Même plus loin que cela, il est bien plus que temps de dire adieu aux chaudières à gaz. Aucune nouvelle construction ne doit être connectée au gaz, et chaque fois qu’une chaudière tombe en panne, à quelques exceptions près, elle doit être remplacée par une pompe à chaleur – un appareil ultra-efficace qui utilise l’électricité pour récupérer la chaleur ambiante de l’air (ou du sol) pour chauffer votre maison. Le Royaume-Uni conforte le tableau des pays européens pour les installations annuelles : la Lituanie en installe cinq fois plus par an que nous, l’Italie 10 et la Norvège 60.
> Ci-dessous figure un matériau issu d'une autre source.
(** The statistics of a node are not part of the node in the program: its
    constructors are given a pointer to them, or find them with the parent.
    The fake keeps the visit count in the node and stands for the pointer
    by the count behind it: a node built on statistics starts with their
    count. *)
Definition built_on (visits : Z) (v : FakeNode) : FakeNode :=
  {| fn_parent := fn_parent v; fn_move := fn_move v; fn_n := fn_n v;
     fn_N := visits; fn_expanded := fn_expanded v; fn_losses := fn_losses v;
     fn_policy := fn_policy v; fn_value := fn_value v;
     fn_children := fn_children v |}.

Definition fake_to_play (n : Z) : Color :=
  if Z.even n then kBlack else kWhite.

#[export] Instance tree : TreeAPI := {|
  Tree := Heap;
  Node := nat;
  Position := Z;
  StatsPtr := Z;
  Stones := unit;
  NodeValue := FakeNode;
  node_eqb := Nat.eqb;
  node_eqb_eq := Nat.eqb_eq;
  nullptr := 0%nat;
  game_root_ := 1%nat;
  node_parent := fun t p => fn_parent (read t p);
  node_move := fun t p => fn_move (read t p);
  node_position := fun t p => fn_n (read t p);
  node_stats := fun t p => fn_N (read t p);
  num_virtual_losses_applied := fun t p => fn_losses (read t p);
  children_clear := fun t p => write t p (with_children (read t p) []);
  MctsNode_child := fun t parent c =>
    built_on (child_visits (read t parent) t c)
             (fresh_node parent c (fn_n (read t parent) + 1));
  MctsNode_root := fun stats n => built_on stats (fresh_node 0 0 n);
  node_read := read;
  node_assign := write;
  node_read_assign := read_write;
  pos_n := fun n => n;
  to_play := fake_to_play;
  stones := fun _ => tt;
  legal_move := fun _ c => Nat.leb c kPass;
  CalculateScore := fun _ komi => f_sub f_zero komi;
  HasFlag_kExpanded := fun p t => fn_expanded (read t p);
  game_over := fake_game_over;
  at_move_limit := fake_at_move_limit;
  N := fun p t => fn_N (read t p);
  child_N := fake_child_N;
  Q := fun p t => fn_value (read t p);
  Q_perspective := fun p t => fn_value (read t p);
  GetMostVisitedMove := fun p t => most_visited (read t p) t 0 (kN * kN);
  Describe := fun _ _ => EmptyString;
  GetMoveHistory := fun _ p t => [fn_n (read t p)];
  SelectLeaf := select_leaf max_depth;
  MaybeAddChild := maybe_add_child;
  PruneChildren := fun c p t =>
    write t p (with_children (read t p)
      (filter (fun ca => Nat.eqb (fst ca) c) (fn_children (read t p))));
  InjectNoise := fun _ _ _ t => t;
  IncorporateResults := fun _ pol val up_to leaf t =>
    along_path max_depth with_visit up_to leaf
      (write t leaf (with_result pol val (read t leaf)));
  IncorporateEndGameResult := fun _ up_to leaf t =>
    along_path max_depth with_visit up_to leaf t;
  AddVirtualLoss := fun up_to leaf t =>
    along_path max_depth (with_loss 1) up_to leaf t;
  RevertVirtualLoss := fun up_to leaf t =>
    along_path max_depth (with_loss (-1)) up_to leaf t
|}.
Au rythme actuel, il faudra environ 700 ans au Royaume-Uni pour passer au chauffage à faible émission de carbone. Les engagements climatiques du gouvernement légalement inscrits nous obligent à être à mi-chemin d’ici le milieu des années 2030. La bonne nouvelle est que le public se réchauffe de plus en plus au changement : un sondage réalisé par des chercheurs de Walnut Unlimited en juin a révélé que plus des deux tiers des personnes étaient d’accord pour dire que les maisons devraient passer à une source de chaleur à faible émission de carbone. Comme les panneaux solaires, plus ils sont installés, plus nous en apprendrons – et moins ils seront chers.

Cette tâche est ambitieuse, mais aussi tout à fait réalisable. Pour réussir, nous devons apprendre de nos erreurs – et du succès des autres. Que ce gouvernement le fasse sera un facteur décisif pour savoir si nous nous retrouverons à nouveau à la merci des marchés à l’approche des nuits d’hiver.